Lemma init_packets s0 : clean s0 → packets_in (pbuf_init s0) [].
Proof.
  intros (Es & Ea & Ef & Hr & Hm). unfold pbuf_init. rewrite Es. fold pool_structs.
  change (let '(q, m) := _ in _) with (Bufs pool_structs (Some (POOL, 0)) (pbuf_pool_alloc_cache s0) (pbuf_pool_free_cache s0) 0 0 1
    (StatsPbuf PBUF_POOL_SIZE (pt_used (pbuf_stats s0)) (pt_max (pbuf_stats s0)) (pt_err (pbuf_stats s0))
      (pt_alloc_locked (pbuf_stats s0)) (pt_refresh_locked (pbuf_stats s0))) (ram_store s0) (Pbuf.memp_store s0)).
  exists pool_ptrs, []. split; cbn -[pool_structs pool_ptrs].
  - by vm_compute; repeat (split; [done|]; eexists; split; [done|]).
  - done.
  - done.
  - done.
  - done.
  - rewrite app_nil_r. apply pool_ptrs_NoDup.
  - intros a. rewrite app_nil_r. apply pool_structs_dom.
  - rewrite app_nil_r. by repeat constructor.
  - intros a _. apply pool_structs_dom.
  - done.
  - exists ∅. split; [done|]. intros o. rewrite pool_structs_dom. split; [by intros [? ?]|]. intros (i & E & _)%list_elem_of_fmap. done.
  - exists ∅. split; [done|]. intros o. rewrite pool_structs_dom. split; [by intros [? ?]|]. intros (i & E & _)%list_elem_of_fmap. done.
Qed.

§ **What is being asked**
Find "- rewrite app_nil_r. by repeat constructor." in the material above; set down exactly the line holding it and every line after it, through the last, and no others.

§ **Task result**
  - rewrite app_nil_r. by repeat constructor.
  - intros a _. apply pool_structs_dom.
  - done.
  - exists ∅. split; [done|]. intros o. rewrite pool_structs_dom. split; [by intros [? ?]|]. intros (i & E & _)%list_elem_of_fmap. done.
  - exists ∅. split; [done|]. intros o. rewrite pool_structs_dom. split; [by intros [? ?]|]. intros (i & E & _)%list_elem_of_fmap. done.
Qed.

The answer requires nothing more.